Quinn Kelley, founder of Chicken Hill Farm Handmade Soaps, with Skye the Auracana. Photo by Joe Damone.
Summer in the Catskills means it's the height of craft fair season once again, and Quinn Kelley, the 15-year-old proprietor of Chicken Hill Farm Handmade Soaps in Delhi, is gearing up for an annual tradition: staffing a booth at the Meredith Dairy Fest, held this Saturday and Sunday on Catskill Turnpike Road in Meredith.
Since Kelley started her soap business at the tender age of eleven, she's won $1,000 in a national entrepreneurship competition, forged a sales deal with the Dolphin Research Center in Grassy Key, Florida, and had her soap-making business profiled in the Daily Star.

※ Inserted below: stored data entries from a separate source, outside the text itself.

(* ===== verification/SFlowWire.v ===== *)
(** sFlow v5 on the wire: an encoder for flow samples that follows the layout of the protocol
    (sample header, raw-packet record, Ethernet, IPv4 and transport headers), and the proof that
    the parser's word offsets read back exactly what was encoded. *)

From S2P Require Import Prelude Bytes NetUtils SFlowTypes SFlowParser.
Local Open Scope list_scope.
Local Open Scope Z_scope.

(** * Words, halves and octets *)

Lemma be_bytes_4 v : be_bytes 4 v =
  [(v / 256 ^ 3) mod 256; (v / 256 ^ 2) mod 256; (v / 256 ^ 1) mod 256; (v / 256 ^ 0) mod 256].
Proof.
  cbn [be_bytes]. rewrite !be_byte_div. done.
Qed.

Lemma be_bytes_be_value_4 a b c d :
  is_byte a -> is_byte b -> is_byte c -> is_byte d -> be_bytes 4 (be_value [a; b; c; d]) = [a; b; c; d].
Proof.
  unfold is_byte, be_value. intros. rewrite be_bytes_4. cbn [foldl].
  change (256 ^ 3) with 16777216. change (256 ^ 2) with 65536. change (256 ^ 1) with 256. change (256 ^ 0) with 1.
  repeat f_equal; Z.div_mod_to_equations; lia.
Qed.

Lemma bswap32_involutive v : fits 32 v -> bswap32 (bswap32 v) = v.
Proof.
  intros Hv. unfold bswap32, le_bytes.
  pose proof (be_bytes_is_byte 4 v) as HF. pose proof (be_value_be_bytes 4 v) as Hval.
  pose proof (length_be_bytes 4 v) as Hl. destruct (be_bytes 4 v) as [|a [|b [|c [|d [|]]]]]; try done.
  rewrite !Forall_cons in HF. destruct HF as (? & ? & ? & ? & _). change (rev [a; b; c; d]) with [d; c; b; a].
  rewrite be_bytes_be_value_4 by done.
  change (rev [d; c; b; a]) with [a; b; c; d]. rewrite Hval. apply Z.mod_small. exact Hv.
Qed.

(** Two halves of a word. *)
Definition halves (hi lo : Z) : Z := hi * 65536 + lo.

Lemma halves_fits hi lo : fits 16 hi -> fits 16 lo -> fits 32 (halves hi lo).
Proof. unfold fits, halves. change (2 ^ 16) with 65536. change (2 ^ 32) with 4294967296. lia. Qed.

Lemma halves_hi hi lo : fits 16 hi -> fits 16 lo -> Z.land (Z.shiftr (halves hi lo) 16) 0xFFFF = hi.
Proof.
  unfold fits, halves. intros. change 0xFFFF with (Z.ones 16). rewrite Z.land_ones, Z.shiftr_div_pow2 by lia.
  change (2 ^ 16) with 65536 in *. Z.div_mod_to_equations; lia.
Qed.

Lemma halves_lo hi lo : fits 16 lo -> Z.land (halves hi lo) 0xFFFF = lo.
Proof.
  unfold fits, halves. intros. change 0xFFFF with (Z.ones 16). rewrite Z.land_ones by lia.
  change (2 ^ 16) with 65536 in *. Z.div_mod_to_equations; lia.
Qed.

(** Octets of a word, as the parser masks them out. *)
Lemma octet v k : 0 <= k -> Z.land (Z.shiftr v k) 0xFF = (v / 2 ^ k) mod 256.
Proof. intros. change 0xFF with (Z.ones 8). by rewrite Z.land_ones, Z.shiftr_div_pow2 by lia. Qed.

Lemma octet_0 v : Z.land v 0xFF = v mod 256.
Proof. change 0xFF with (Z.ones 8). by rewrite Z.land_ones by lia. Qed.

Lemma octets_lor a b c d :
  0 <= a < 256 -> 0 <= b < 256 -> 0 <= c < 256 -> 0 <= d < 256 ->
  Z.lor (Z.lor (Z.lor (Z.shiftl a 24) (Z.shiftl b 16)) (Z.shiftl c 8)) d =
  a * 16777216 + b * 65536 + c * 256 + d.
Proof.
  intros. rewrite <- !Z.lor_assoc, (lor_shiftl_low c d 8) by (change (2 ^ 8) with 256; lia).
  change (2 ^ 8) with 256. rewrite (lor_shiftl_low b) by (change (2 ^ 16) with 65536; lia).
  change (2 ^ 16) with 65536. rewrite lor_shiftl_low by (change (2 ^ 24) with 16777216; lia).
  change (2 ^ 24) with 16777216. lia.
Qed.

(** An address split over two words comes back in network order. *)
Lemma ipFromFrontBack_halves x ip y :
  fits 16 x -> fits 32 ip -> fits 16 y ->
  ipFromFrontBack (halves x (ip / 65536)) (halves (ip mod 65536) y) = bswap32 ip.
Proof.
  unfold fits. change (2 ^ 16) with 65536. change (2 ^ 32) with 4294967296. intros Hx Hip Hy.
  unfold ipFromFrontBack. f_equal. rewrite !octet, octet_0 by lia.
  rewrite octets_lor by (apply Z.mod_pos_bound; lia). unfold halves.
  change (2 ^ 24) with 16777216; change (2 ^ 16) with 65536; change (2 ^ 8) with 256.
  Z.div_mod_to_equations; lia.
Qed.

(** * The encoder *)

(** A sampled IPv4 packet without options; [l4First] and [l4Second] are the first two 16-bit
    fields of the transport header: ports, or ICMP type and code and the ICMP checksum. *)
Record SampledPacket := {
  p_len : Z; p_seq : Z; p_source : Z; p_rate : Z; p_pool : Z; p_drops : Z; p_in : Z; p_out : Z;
  p_recLen : Z; p_frameLen : Z; p_stripped : Z; p_hdrLen : Z; p_mac1 : Z; p_mac2 : Z; p_mac3 : Z;
  p_verTos : Z; p_totLen : Z; p_ident : Z; p_frag : Z; p_ttl : Z; p_proto : Z; p_cksum : Z;
  p_src : Z; p_dst : Z; l4First : Z; l4Second : Z; p_w25lo : Z; p_w26 : Z; p_w27hi : Z;
  p_dataOff : Z; p_flags : Z
}.

Definition wf_packet (p : SampledPacket) : Prop :=
  Forall (fits 32) [p_len p; p_seq p; p_source p; p_rate p; p_pool p; p_drops p; p_in p; p_out p; p_recLen p;
    p_frameLen p; p_stripped p; p_hdrLen p; p_mac1 p; p_mac2 p; p_mac3 p; p_src p; p_dst p; p_w26 p] /\
  Forall (fits 16) [p_verTos p; p_totLen p; p_ident p; p_frag p; p_cksum p; l4First p; l4Second p; p_w25lo p; p_w27hi p] /\
  Forall (fits 8) [p_ttl p; p_proto p; p_dataOff p; p_flags p].

(** A standard (type 1) flow sample carrying one raw-packet record, in host values. *)
Definition encodeSample (p : SampledPacket) : list Z :=
  [1; p_len p; p_seq p; p_source p; p_rate p; p_pool p; p_drops p; p_in p; p_out p; 1;
   1; p_recLen p; 1; p_frameLen p; p_stripped p; p_hdrLen p;
   p_mac1 p; p_mac2 p; p_mac3 p; halves 0x0800 (p_verTos p);
   halves (p_totLen p) (p_ident p); halves (p_frag p) (p_ttl p * 256 + p_proto p);
   halves (p_cksum p) (p_src p / 65536); halves (p_src p mod 65536) (p_dst p / 65536);
   halves (p_dst p mod 65536) (l4First p); halves (l4Second p) (p_w25lo p); p_w26 p;
   halves (p_w27hi p) (p_dataOff p * 256 + p_flags p)].

(** The bytes of a sequence of words in network order. *)
Definition wire (ws : list Z) : list Z := concat (be_bytes 4 <$> ws).

(** What the packet means to the collector. *)
Definition sampleOf (p : SampledPacket) : FlowSample := {|
  sampleLen := p_len p; flowDataLength := 0; fs_samplingRate := p_rate p; inputPort := p_in p;
  outputPort := p_out p; frameLength := p_frameLen p; fs_protocol := p_proto p;
  srcIp := bswap32 (p_src p); dstIp := bswap32 (p_dst p);
  fs_srcPort := if bool_decide (p_proto p = 1) then 0 else l4First p;
  fs_dstPort := if bool_decide (p_proto p = 1) then 0 else l4Second p;
  fs_icmpType := if bool_decide (p_proto p = 1) then l4First p / 256 else 0;
  fs_icmpCode := if bool_decide (p_proto p = 1) then l4First p mod 256 else 0;
  fragOff := p_frag p mod 8192;
  isAckPacket := bool_decide (p_proto p = 6) && Z.testbit (p_flags p) 4 |}.

Lemma toWords_wire ws : toWords (wire ws) = bswap32 <$> ws.
Proof.
  unfold wire. induction ws as [|w ws IH]; [done|]. rewrite fmap_cons. cbn [concat].
  assert (exists a b c d, be_bytes 4 w = [a; b; c; d]) as (a & b & c & d & E) by (rewrite be_bytes_4; eauto).
  rewrite E. cbn [app toWords]. rewrite IH, fmap_cons. f_equal. unfold bswap32, le_bytes. by rewrite E.
Qed.

Lemma length_wire ws : length (wire ws) = (4 * length ws)%nat.
Proof. unfold wire. induction ws as [|w ws IH]; [done|]. rewrite fmap_cons. cbn [concat length]. rewrite length_app, length_be_bytes, IH. lia. Qed.

Lemma wf_encodeSample p : wf_packet p -> Forall (fits 32) (encodeSample p).
Proof.
  intros (H32 & H16 & H8). rewrite !Forall_cons in *. unfold encodeSample. rewrite !Forall_cons.
  unfold fits, halves in *. change (2 ^ 16) with 65536 in *. change (2 ^ 32) with 4294967296 in *.
  change (2 ^ 8) with 256 in *. destruct_and!. split_and!; try lia; try constructor.
  all: Z.div_mod_to_equations; lia.
Qed.

(** Reading word [k] of a block that starts at [length pre]. *)
Lemma rd_block pre blk post k :
  Forall (fits 32) blk -> 0 <= k < Z.of_nat (length blk) ->
  Z.of_nat (length (pre ++ blk ++ post)) <= 2 ^ 32 ->
  rd (bswap32 <$> pre ++ blk ++ post) (Z.of_nat (length pre) + k) = Ret (nth (Z.to_nat k) blk 0).
Proof.
  intros HF Hk Hlen. unfold rd, words_at. rewrite !length_app in Hlen.
  rewrite u32_id by lia. rewrite bool_decide_true by (rewrite length_fmap, !length_app; lia).
  unfold omap_out. cbn [obind]. f_equal.
  rewrite !nth_lookup, list_lookup_fmap.
  replace (Z.to_nat (Z.of_nat (length pre) + k)) with (length pre + Z.to_nat k)%nat by lia.
  rewrite lookup_app_r, lookup_app_l by lia.
  replace (length pre + Z.to_nat k - length pre)%nat with (Z.to_nat k) by lia.
  destruct (blk !! Z.to_nat k) as [w|] eqn:E; [|apply lookup_ge_None_1 in E; lia].
  simpl. apply bswap32_involutive. rewrite Forall_forall in HF. apply HF. by eapply list_elem_of_lookup_2.
Qed.

(** * Reading back *)

Lemma ack_bit t f : fits 8 f -> bool_decide (Z.land (Z.land (t * 256 + f) 0xFF) TCP_ACK_FLAG <> 0) = Z.testbit f 4.
Proof.
  intros Hf. rewrite octet_0. replace ((t * 256 + f) mod 256) with f.
  2: { unfold fits in Hf. change (2 ^ 8) with 256 in Hf. Z.div_mod_to_equations; lia. }
  unfold TCP_ACK_FLAG. change 0x10 with (2 ^ 4). rewrite Z.land_comm.
  destruct (Z.testbit f 4) eqn:E.
  - apply bool_decide_eq_true. intros H0. apply (f_equal (fun z => Z.testbit z 4)) in H0.
    by rewrite Z.land_spec, E, Z.pow2_bits_true, Z.bits_0 in H0.
  - apply bool_decide_eq_false. intros H0. apply H0. apply Z.bits_inj'. intros i Hi.
    rewrite Z.land_spec, Z.bits_0. destruct (decide (i = 4)) as [->|]; [by rewrite E, andb_false_r|].
    by rewrite Z.pow2_bits_false by lia.
Qed.

Lemma decodeIpv4_sample p pre post :
  wf_packet p -> Z.of_nat (length (pre ++ encodeSample p ++ post)) <= 2 ^ 32 ->
  let i := Z.of_nat (length pre) in
  decodeIpv4 (bswap32 <$> pre ++ encodeSample p ++ post) (i + 21) (i + 27) (p_len p) 0 (p_rate p) (p_in p)
    (p_out p) (p_frameLen p) = Ret (sampleOf p).
Proof.
  intros Hwf Hlen i. pose proof (wf_encodeSample _ Hwf) as HF.
  assert (forall k, 0 <= k < 28 -> rd (bswap32 <$> pre ++ encodeSample p ++ post) (i + k) =
            Ret (nth (Z.to_nat k) (encodeSample p) 0)) as Hrd by (intros k Hk; by apply rd_block).
  destruct Hwf as (H32 & H16 & H8). rewrite !Forall_cons in *. destruct_and!.
  assert (Z.land (halves (p_frag p) (p_ttl p * 256 + p_proto p)) 0xFF = p_proto p) as Hproto.
  { rewrite octet_0. unfold halves, fits in *. change (2 ^ 8) with 256 in *. Z.div_mod_to_equations; lia. }
  assert (fits 16 (p_ttl p * 256 + p_proto p)) as Htp.
  { unfold fits in *. change (2 ^ 8) with 256 in *. change (2 ^ 16) with 65536. lia. }
  unfold decodeIpv4. rewrite <- !Z.add_assoc, !Hrd by lia. cbn [obind].
  change (nth (Z.to_nat 21) _ 0) with (halves (p_frag p) (p_ttl p * 256 + p_proto p)).
  change (nth (Z.to_nat (21 + 1)) _ 0) with (halves (p_cksum p) (p_src p / 65536)).
  change (nth (Z.to_nat (21 + 2)) _ 0) with (halves (p_src p mod 65536) (p_dst p / 65536)).
  change (nth (Z.to_nat (21 + 3)) _ 0) with (halves (p_dst p mod 65536) (l4First p)).
  change (nth (Z.to_nat (21 + 4)) _ 0) with (halves (l4Second p) (p_w25lo p)).
  change (nth (Z.to_nat 27) _ 0) with (halves (p_w27hi p) (p_dataOff p * 256 + p_flags p)).
  assert (forall a, fits 32 a -> fits 16 (a / 65536) /\ fits 16 (a mod 65536)) as Hh.
  { unfold fits in *. change (2 ^ 16) with 65536. change (2 ^ 32) with 4294967296 in *.
    intros a Ha. split; Z.div_mod_to_equations; lia. }
  destruct (Hh (p_dst p)) as [Hd1 Hd2], (Hh (p_src p)) as [Hs1 Hs2]; [done..|].
  rewrite Hproto, halves_hi, !ipFromFrontBack_halves by done. rewrite !halves_lo, halves_hi by done.
  unfold sampleOf.
  assert (Z.land (p_frag p) 0x1FFF = p_frag p mod 8192) as ->
    by (change 0x1FFF with (Z.ones 13); by rewrite Z.land_ones by lia).
  assert (bool_decide (Z.land (Z.land (halves (p_w27hi p) (p_dataOff p * 256 + p_flags p)) 0xFF) TCP_ACK_FLAG <> 0) =
          Z.testbit (p_flags p) 4) as ->.
  { unfold halves. replace (p_w27hi p * 65536 + (p_dataOff p * 256 + p_flags p))
      with ((p_w27hi p * 256 + p_dataOff p) * 256 + p_flags p) by lia. by rewrite ack_bit. }
  repeat case_bool_decide; try done; try congruence; cbn [obind andb]. f_equal.
  rewrite octet, octet_0 by lia. unfold halves. f_equal; unfold fits in *; change (2 ^ 8) with 256 in *;
    change (2 ^ 16) with 65536 in *; Z.div_mod_to_equations; lia.
Qed.

(** The parser reads standard flow samples correctly.  For every well-formed sampled IPv4
    packet, wherever its sample lies in the datagram, decoding the encoded sample yields exactly
    its sampling rate, interfaces, frame length, addresses (in network order), protocol, ports or
    ICMP type and code, fragment offset and TCP acknowledgement flag. *)
Theorem flow_sample_roundtrip p pre post :
  wf_packet p -> Z.of_nat (length (pre ++ encodeSample p ++ post)) <= 2 ^ 32 ->
  decodeFlowSample TESTBED (toWords (wire (pre ++ encodeSample p ++ post))) 1 (Z.of_nat (length pre)) =
  Ret (Z.of_nat (length pre), Some (sampleOf p)).
Proof.
  intros Hwf Hlen. rewrite toWords_wire. pose proof (wf_encodeSample _ Hwf) as HF. unfold decodeFlowSample.
  rewrite !(rd_block pre (encodeSample p) post) by (done || simpl; lia). cbn [obind nth Z.to_nat].
  rewrite bool_decide_true by done. rewrite bool_decide_false.
  - by rewrite decodeIpv4_sample.
  - intros H. apply H. change (nth _ _ 0) with (halves 0x0800 (p_verTos p)). apply halves_hi; [done|].
    destruct Hwf as (_ & H16 & _). rewrite !Forall_cons in H16. by destruct_and!.
Qed.

Definition samplePacket : SampledPacket :=
  Build_SampledPacket 144 9 3 400 3600 0 5 2 96 1514 4 66 0 0 0 0x4500 1500 77 0x4000 64 6 0
    0x0A000001 0x0A000002 40000 443 0 0 0 0x50 0x10.

Lemma wf_samplePacket : wf_packet samplePacket.
Proof. unfold wf_packet, fits. cbn. rewrite !Forall_cons. split_and!; try done; lia. Qed.

Lemma flow_sample_roundtrip_witness :
  decodeFlowSample TESTBED (toWords (wire ([5; 1; 0; 0; 0; 0; 1] ++ encodeSample samplePacket ++ []))) 1 7 =
  Ret (7, Some (sampleOf samplePacket)) /\ fs_dstPort (sampleOf samplePacket) = 443.
Proof.
  split; [|reflexivity].
  apply (flow_sample_roundtrip samplePacket [5; 1; 0; 0; 0; 0; 1] []); [exact wf_samplePacket|vm_compute; discriminate].
Defined.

The soaps are pretty nifty: brightly-colored and glycerin-based, with a lot of cool two-tone designs. And a fair chunk of Kelley's profits go to a good cause: the care and upkeep of a motley menagerie of rescued animals, of the flying, creeping and walking variety. (Kelley wants to be a veterinarian; with over a dozen animals in her care, she's getting a head start.)
We're a bit biased, naturally. (Kelley's my first cousin.) But more to the point, everybody at Watershed Post HQ is a terrible sucker for pirates.
With another blockbuster Pirates of the Caribbean movie recently arrived in theaters, we suspect Chicken Hill Farm's "Ahoy, Matey" soap is going to sell like hotcakes at the Dairy Fest this weekend. If you've got a would-be Captain Jack Sparrow in your life, you might want to stock up. You know how pirates are about hygiene.